Your instructions: Your answer should repeat every line of the records below in which the word "then" appears.

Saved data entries
......
(** ** Fixed-width text grows with its value *)

Lemma decParse_bounds s : forall acc a, decParse acc s = Some a ->
  acc * 10 ^ Z.of_nat (String.length s) <= a < (acc + 1) * 10 ^ Z.of_nat (String.length s).
Proof.
  induction s as [|c s IH]; intros acc a H; cbn [decParse String.length] in *; [injection H as <-; lia|].
  destruct (isDigit c) eqn:Ed; [|done]. unfold isDigit in Ed. apply IH in H. rewrite Nat2Z.inj_succ, Z.pow_succ_r by lia.
  assert (0 < 10 ^ Z.of_nat (String.length s)) by (apply Z.pow_pos_nonneg; lia). nia.
Qed.

Lemma digits_ltb s : forall t acc a b, String.length s = String.length t -> decParse acc s = Some a -> decParse acc t = Some b ->
  string_ltb s t = true <-> a < b.
Proof.
  induction s as [|c s IH]; intros [|d t] acc a b Hl Ha Hb; try done.
  - cbn in Ha, Hb. injection Ha as <-. injection Hb as <-. cbn. lia.
  - cbn [String.length] in Hl. injection Hl as Hl. cbn [decParse] in Ha, Hb.
    destruct (isDigit c) eqn:Ec; [|done]. destruct (isDigit d) eqn:Ed; [|done]. rewrite string_ltb_cons.
    unfold isDigit, byte_of in *. pose proof (decParse_bounds _ _ _ Ha) as Ba. pose proof (decParse_bounds _ _ _ Hb) as Bb.
    rewrite <- Hl in Bb. assert (0 < 10 ^ Z.of_nat (String.length s)) as Hp by (apply Z.pow_pos_nonneg; lia).
    destruct (N.lt_trichotomy (Ascii.N_of_ascii c) (Ascii.N_of_ascii d)) as [Hlt|[E|Hgt]].
    + split; [intros _; nia|by left].
    + apply N_of_ascii_inj in E as ->. rewrite <- (IH t _ a b Hl Ha Hb). split; [intros [?|[_ ?]]; [lia|done]|by right].
    + split; [intros [?|[-> _]]; lia|nia].
Qed.

Lemma fmt_dec_ltb w a b : (0 < w)%nat -> 0 <= a < 10 ^ Z.of_nat w -> 0 <= b < 10 ^ Z.of_nat w ->
  string_ltb (fmt_dec w a) (fmt_dec w b) = true <-> a < b.
Proof.
  intros Hw Ha Hb. apply (digits_ltb _ _ 0); [by rewrite !fmt_dec_length|apply decParse_fmt_dec; lia..].
Qed.
(* ===== verification/Commit.v ===== *)
(** Publishing an object that must never be overwritten
    (internal/plugin/storage/commit.go, readlimit.go), with its specification
    over every behaviour of the backend. *)
From S2P Require Import Prelude GoString Storage.

Local Open Scope string_scope.
Local Open Scope Z_scope.
#[local] Arguments String.append : simpl nomatch.

(** ** Reading *)

Definition MaxRecordBytes : Z := Z.shiftl 64 20.

(** [None]: the object exceeds the limit. *)
Definition ReadAllLimited (body : string) (max : Z) : option string :=
  if max <? Z.of_nat (String.length body) then None else Some body.

(** ** Committing *)

(** Where a commit failed, with the backend's error underneath. *)
Inductive commit_err :=
| CE_Put (e : serr)
| CE_Stage (e : serr)
| CE_Rename (e : serr)
| CE_Lock (e : serr)
| CE_LockRollback (e derr : serr).

(** [errors.Is] on a wrapped commit error. *)
Definition commit_is (e : commit_err) (target : serr) : bool :=
  match e with
  | CE_Put e | CE_Stage e | CE_Rename e | CE_Lock e => bool_decide (e = target)
  | CE_LockRollback e d => bool_decide (e = target) || bool_decide (d = target)
  end.

#[export] Instance WORMMode_eq_dec : EqDecision WORMMode.
Proof. solve_decision. Defined.

Section commit.
Context {B : Type}.

(** [opts] with the flags a publishing [Put] or a staging [Put] forces. *)
Definition exclusive_opts (opts : PutOptions) (size : Z) : PutOptions :=
  {| IfNotExists := true; ContentLength := size;
     RetainUntil := RetainUntil opts; RetentionMode := RetentionMode opts |}.

Definition staged_opts (size : Z) : PutOptions :=
  {| IfNotExists := false; ContentLength := size;
     RetainUntil := Time.zero; RetentionMode := WORMNone |}.

Definition staging_key (key suffix : string) : string := key ++ ".tmp." ++ suffix.

(** The mode of the lock put on the final key; compliance when none is named. *)
Definition lock_mode (opts : PutOptions) : WORMMode :=
  if bool_decide (RetentionMode opts = WORMNone) then WORMCompliance else RetentionMode opts.

(** The lock on the final key after the rename, taken back when it fails. *)
Definition lock_committed (caps : Capabilities) (key : string) (opts : PutOptions)
    : prog B (result commit_err unit) :=
  if negb (Time.IsZero (RetainUntil opts)) && WORM caps then
    let* r := sSetRetention key (RetainUntil opts) (lock_mode opts) in
    match r with
    | Ok _ => Ret (Ok ())
    | Err e =>
        let* d := sDelete key in
        match d with
        | Err derr => Ret (Err (CE_LockRollback e derr))
        | Ok _ => Ret (Err (CE_Lock e))
        end
    end
  else Ret (Ok ()).

Definition CommitExclusive (caps : Capabilities) (suffix key : string) (body : B) (size : Z)
    (opts : PutOptions) : prog B (result commit_err unit) :=
  if ConditionalPut caps then
    let* r := sPut key body (exclusive_opts opts size) in
    match r with
    | Err e => Ret (Err (CE_Put e))
    | Ok _ => Ret (Ok ())
    end
  else
    let tmp := staging_key key suffix in
    let* r := sPut tmp body (staged_opts size) in
    match r with
    | Err e => Ret (Err (CE_Stage e))
    | Ok _ =>
        let* r := sRename tmp key in
        match r with
        | Err e =>
            let* _ := sDelete tmp in
            Ret (Err (CE_Rename e))
        | Ok _ => lock_committed caps key opts
        end
    end.

(** ** Its specification *)

Local Abbreviation store := (gmap string (object B)).

(** Two stores agree on every key but those in [K]. *)
Definition same_but (K : list string) (s s' : store) : Prop :=
  forall k, k ∉ K -> s' !! k = s !! k.

Lemma same_but_refl K s : same_but K s s.
Proof. by intros k. Qed.

Lemma same_but_trans K s1 s2 s3 : same_but K s1 s2 -> same_but K s2 s3 -> same_but K s1 s3.
Proof. intros H1 H2 k Hk. by rewrite H2, H1. Qed.

Lemma same_but_insert K k o s : k ∈ K -> same_but K s (<[k := o]> s).
Proof. intros Hk k' Hk'. rewrite lookup_insert_ne; [done|]. by intros ->. Qed.

Lemma same_but_delete K k s : k ∈ K -> same_but K s (delete k s).
Proof. intros Hk k' Hk'. rewrite lookup_delete_ne; [done|]. by intros ->. Qed.

Lemma same_but_incl K K' s s' : K ⊆ K' -> same_but K s s' -> same_but K' s s'.
Proof. intros HK H k Hk. apply H. set_solver. Qed.

(** Retention the committed object must carry: what was asked for, where the
    backend can hold it. *)
Definition retention_kept (caps : Capabilities) (opts : PutOptions) (o : object B) : Prop :=
  ConditionalPut caps = true \/ WORM caps = true ->
  Time.IsZero (RetainUntil opts) = false ->
  ob_retain o = RetainUntil opts.
End commit.

Lemma staging_key_ne key suffix : staging_key key suffix <> key.
Proof.
  unfold staging_key. intros E. apply (f_equal String.length) in E.
  rewrite string_app_length in E. cbn in E. lia.
Qed.

#[export] Hint Resolve same_but_refl same_but_insert same_but_delete : pghs.

Section commit_facts.
Context {B : Type}.
Implicit Types (s : gmap string (object B)) (body : B).

(** What any run of a commit guarantees, faults included. *)
Definition commit_post (caps : Capabilities) (suffix key : string) body (size : Z)
    (opts : PutOptions) s (r : result commit_err unit) s' : Prop :=
  same_but [key; staging_key key suffix] s s' /\
  (forall o, s !! key = Some o -> s' !! key = Some o /\ r <> Ok ()) /\
  (r = Ok () -> exists o, s' !! key = Some o /\ ob_body o = body /\ ob_size o = size /\
     retention_kept caps opts o) /\
  (forall e, r = Err e -> commit_is e ErrAlreadyExists = true -> is_Some (s !! key)).

(** A commit that failed left the key alone, or put an object where none was. *)
Lemma commit_post_err caps suffix key body size opts s e s' :
  same_but [key; staging_key key suffix] s s' ->
  s !! key = None \/ s' !! key = s !! key ->
  (commit_is e ErrAlreadyExists = true -> is_Some (s !! key)) ->
  commit_post caps suffix key body size opts s (Err e) s'.
Proof.
  intros H1 H2 H3. split_and!; try done.
  - intros o Ho. split; [|done]. destruct H2; congruence.
  - by intros ? [= <-].
Qed.

Lemma commit_post_ok caps suffix key body size opts s s' o :
  same_but [key; staging_key key suffix] s s' ->
  s !! key = None -> s' !! key = Some o -> ob_body o = body -> ob_size o = size ->
  retention_kept caps opts o ->
  commit_post caps suffix key body size opts s (Ok ()) s'.
Proof. intros H1 H2 H3 H4 H5 H6. split_and!; eauto; naive_solver. Qed.

Lemma lock_committed_wp D caps suffix key body size opts s s' o :
  same_but [key; staging_key key suffix] s s' -> ConditionalPut caps = false ->
  s !! key = None -> s' !! key = Some o -> ob_body o = body -> ob_size o = size ->
  wp D (lock_committed caps key opts) (commit_post caps suffix key body size opts s) s'.
Proof.
  assert (key ∈ [key; staging_key key suffix]) as Hk by left.
  intros H1 Hcp H2 H3 H4 H5. unfold lock_committed.
  destruct (Time.IsZero (RetainUntil opts)) eqn:Hz; [|destruct (WORM caps) eqn:Hw].
  - eapply commit_post_ok; eauto. intros _. congruence.
  - assert (forall s2, same_but [key; staging_key key suffix] s s2 -> forall e e' Q,
      commit_is e ErrAlreadyExists = false -> (forall d, d <> ErrAlreadyExists -> 
        commit_is (e' d) ErrAlreadyExists = false) ->
      Q = commit_post caps suffix key body size opts s ->
      wp D (pbind (sDelete key) (fun d => match d with
                | Err derr => Ret (Err (e' derr)) | Ok _ => Ret (Err e) end)) Q s2) as Hdel.
    { intros s2 Hs2 e e' Q He He' ->. wp_step; intros; apply commit_post_err; auto with pghs;
        try (eapply same_but_trans; [exact Hs2|auto with pghs]);
        (rewrite He || rewrite He' by done); done. }
    cbn [negb andb]. wp_step.
    + intros o0 Ho0. eapply commit_post_ok; [|done|apply lookup_insert_eq|..]; try congruence.
      * eapply same_but_trans; [exact H1|auto with pghs].
      * simpl. congruence.
      * simpl. congruence.
      * by intros _ _.
    + congruence.
    + intros d c _ _. eapply Hdel; try done. intros d0 Hd0. simpl.
      by rewrite (bool_decide_eq_false_2 _ Hd0).
    + intros d c o0 _ _ Ho0. eapply Hdel; try done.
      * eapply same_but_trans; [exact H1|auto with pghs].
      * intros d0 Hd0. simpl. by rewrite (bool_decide_eq_false_2 _ Hd0).
  - eapply commit_post_ok; eauto. intros [|]; congruence.
Qed.

Lemma same_but_rename (K : list string) src dst s s' (o : object B) :
  src ∈ K -> dst ∈ K -> same_but K s s' -> same_but K s (<[dst := o]> (delete src s')).
Proof.
  intros Hs Hd H. eapply same_but_trans; [|by apply same_but_insert].
  eapply same_but_trans; [exact H|by apply same_but_delete].
Qed.

Lemma unstage_wp D caps suffix key body size opts s e s' :
  same_but [key; staging_key key suffix] s s' ->
  s !! key = None \/ s' !! key = s !! key ->
  (e = ErrAlreadyExists -> is_Some (s !! key)) ->
  wp D (let* _ := sDelete (staging_key key suffix) in Ret (Err (CE_Rename e)))
    (commit_post caps suffix key body size opts s) s'.
Proof.
  intros H1 H2 H3. pose proof (staging_key_ne key suffix) as Hne.
  assert (staging_key key suffix ∈ [key; staging_key key suffix]) as Ht by (right; left).
  assert (same_but [key; staging_key key suffix] s (delete (staging_key key suffix) s')) as Hd
    by (eapply same_but_trans; [exact H1|auto with pghs]).
  assert (delete (staging_key key suffix) s' !! key = s' !! key) as Hk by (by apply lookup_delete_ne).
  wp_step; intros; apply commit_post_err; rewrite ?Hk; auto;
    intros Hb; apply H3; by apply bool_decide_eq_true in Hb.
Qed.

Lemma commit_post_wp D caps suffix key body size opts s :
  wp D (CommitExclusive caps suffix key body size opts)
    (commit_post caps suffix key body size opts s) s.
Proof.
  assert (key ∈ [key; staging_key key suffix]) as Hk by left.
  assert (staging_key key suffix ∈ [key; staging_key key suffix]) as Ht by (right; left).
  pose proof (staging_key_ne key suffix) as Hne.
  unfold CommitExclusive. destruct (ConditionalPut caps) eqn:Hcp.
  - wp_step.
    + intros d _ Hn. eapply commit_post_ok; auto with pghs; apply lookup_insert_eq || done.
    + intros He _. apply commit_post_err; auto with pghs.
    + intros d c _ _. apply commit_post_err; auto with pghs; done.
    + intros d c _ _ Hn. apply commit_post_err; auto with pghs; done.
  - set (tmp := staging_key key suffix) in *. wp_step.
    + intros d _ _. set (s1 := <[tmp := _]> s).
      assert (same_but [key; tmp] s s1) as Hs1 by (apply same_but_insert; done).
      assert (s1 !! key = s !! key) as Hkey by (by apply lookup_insert_ne).
      wp_step.
      * intros o Ho Hn. rewrite Hkey in Hn.
        unfold s1 in Ho. rewrite lookup_insert_eq in Ho. injection Ho as <-.
        eapply lock_committed_wp; [by apply same_but_rename|done|done|apply lookup_insert_eq|done|done].
      * intros Hn. unfold s1 in Hn. by rewrite lookup_insert_eq in Hn.
      * intros _ He. rewrite Hkey in He. apply unstage_wp; auto.
      * intros d' c _ _. apply unstage_wp; auto; done.
      * intros d' c o _ _ Ho Hn. rewrite Hkey in Hn. apply unstage_wp; auto; [|done].
        by apply same_but_rename.
    + done.
    + intros d c _ _. apply commit_post_err; auto with pghs; done.
    + intros d c _ _ _. apply commit_post_err; auto with pghs; [|done].
      right. by apply lookup_insert_ne.
Qed.
End commit_facts.

(** C36: whatever fails, a commit changes nothing but its key and its staging key,
    never changes or removes an object that was at the key, reports success only
    when the whole body is there with the retention asked for, and reports "already
    exists" only when something was. *)
Theorem CommitExclusive_never_overwrites {B : Type} (ds : nat -> decision)
    (caps : Capabilities) (suffix key : string) (body : B) (size : Z) (opts : PutOptions)
    (s : gmap string (object B)) :
  let '(r, s') := run ds 0 (CommitExclusive caps suffix key body size opts) s in
  (forall k, k <> key -> k <> staging_key key suffix -> s' !! k = s !! k) /\
  (forall o, s !! key = Some o -> s' !! key = Some o /\ r <> Ok ()) /\
  (r = Ok () -> exists o, s' !! key = Some o /\ ob_body o = body /\ ob_size o = size /\
     retention_kept caps opts o) /\
  (forall e, r = Err e -> commit_is e ErrAlreadyExists = true -> is_Some (s !! key)).
Proof.
  pose proof (wp_run (fun _ => True) _ _ s ds 0 (fun _ => I)
    (commit_post_wp (fun _ => True) caps suffix key body size opts s)) as H.
  destruct (run ds 0 _ s) as [r s']. destruct H as (H1 & H2 & H3 & H4).
  split_and!; try done. intros k Hk Ht. apply H1. set_solver.
Qed.

Lemma CommitExclusive_healthy_wp {B : Type} (caps : Capabilities) (suffix key : string) (body : B) (size : Z)
    (opts : PutOptions) (s : gmap string (object B)) :
  s !! staging_key key suffix = None ->
  wp healthy (CommitExclusive caps suffix key body size opts) (fun r s' => match s !! key with
    | None => r = Ok () /\ exists o, s' = <[key := o]> s /\ ob_body o = body /\ ob_size o = size
    | Some _ => s' = s /\ exists e, r = Err e /\ commit_is e ErrAlreadyExists = true
    end) s.
Proof.
  intros Ht. pose proof (staging_key_ne key suffix) as Hne.
  unfold CommitExclusive, healthy. destruct (ConditionalPut caps).
  - wp_step; try done.
    + intros d _ Hn. rewrite Hn by done. simpl. eauto.
    + intros [o ->] _. split; eauto.
  - wp_step; try done. intros d _ _. set (o1 := put_object _ _ _). wp_step; try done.
    + intros o Ho Hn. rewrite lookup_insert_eq in Ho. injection Ho as <-.
      rewrite lookup_insert_ne in Hn by done. rewrite Hn, delete_insert_id by done.
      unfold lock_committed. case_match; [|by simpl; eauto 10].
      wp_step; try done.
      * intros o Ho. simpl. split; [done|]. rewrite lookup_insert_eq in Ho. injection Ho as <-.
        rewrite insert_insert_eq. eauto.
      * by rewrite lookup_insert_eq.
    + by rewrite lookup_insert_eq.
    + intros _ He. rewrite lookup_insert_ne in He by done. destruct He as [o ->].
      wp_step; try done. simpl. rewrite delete_insert_id by done. split; [done|]. eauto.
Qed.

(** On a backend that does not fail, a commit to a free key succeeds and leaves
    nothing but the new object behind; a commit to a taken key is refused as "already
    exists" and leaves the store as it was. *)
Theorem CommitExclusive_healthy {B : Type} (ds : nat -> decision)
    (caps : Capabilities) (suffix key : string) (body : B) (size : Z) (opts : PutOptions)
    (s : gmap string (object B)) :
  (forall i, healthy (ds i)) -> s !! staging_key key suffix = None ->
  let '(r, s') := run ds 0 (CommitExclusive caps suffix key body size opts) s in
  match s !! key with
  | None => r = Ok () /\ exists o, s' = <[key := o]> s /\ ob_body o = body /\ ob_size o = size
  | Some _ => s' = s /\ exists e, r = Err e /\ commit_is e ErrAlreadyExists = true
  end.
Proof.
  intros Hds Ht. pose proof (wp_run healthy _ _ s ds 0 Hds
    (CommitExclusive_healthy_wp caps suffix key body size opts s Ht)) as H.
  by destruct (run ds 0 _ s).
Qed.

Lemma CommitExclusive_healthy_witness :
  let d := {| d_fault := Normal; d_time := 5; d_order := fun l => l;
              d_order_perm := fun l => reflexivity l; d_listed := 0 |} in
  let o := {| IfNotExists := false; ContentLength := 0; RetainUntil := 9;
              RetentionMode := WORMNone |} in
  let p := CommitExclusive {| WORM := true; ConditionalPut := false |} "r" "k" "body" 4 o in
  (run (fun _ => d) 0 p ∅).1 = Ok ().
Proof.
  intros d o p.
  pose proof (CommitExclusive_healthy (fun _ => d) {| WORM := true; ConditionalPut := false |}
    "r" "k" "body" 4 o ∅ (fun _ => eq_refl) eq_refl) as H.
  fold p in H. destruct (run (fun _ => d) 0 p ∅) as [r s']. exact (proj1 H).
Defined.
......
The completed task:
  if max <? Z.of_nat (String.length body) then None else Some body.
  if bool_decide (RetentionMode opts = WORMNone) then WORMCompliance else RetentionMode opts.
  if negb (Time.IsZero (RetainUntil opts)) && WORM caps then
  if ConditionalPut caps then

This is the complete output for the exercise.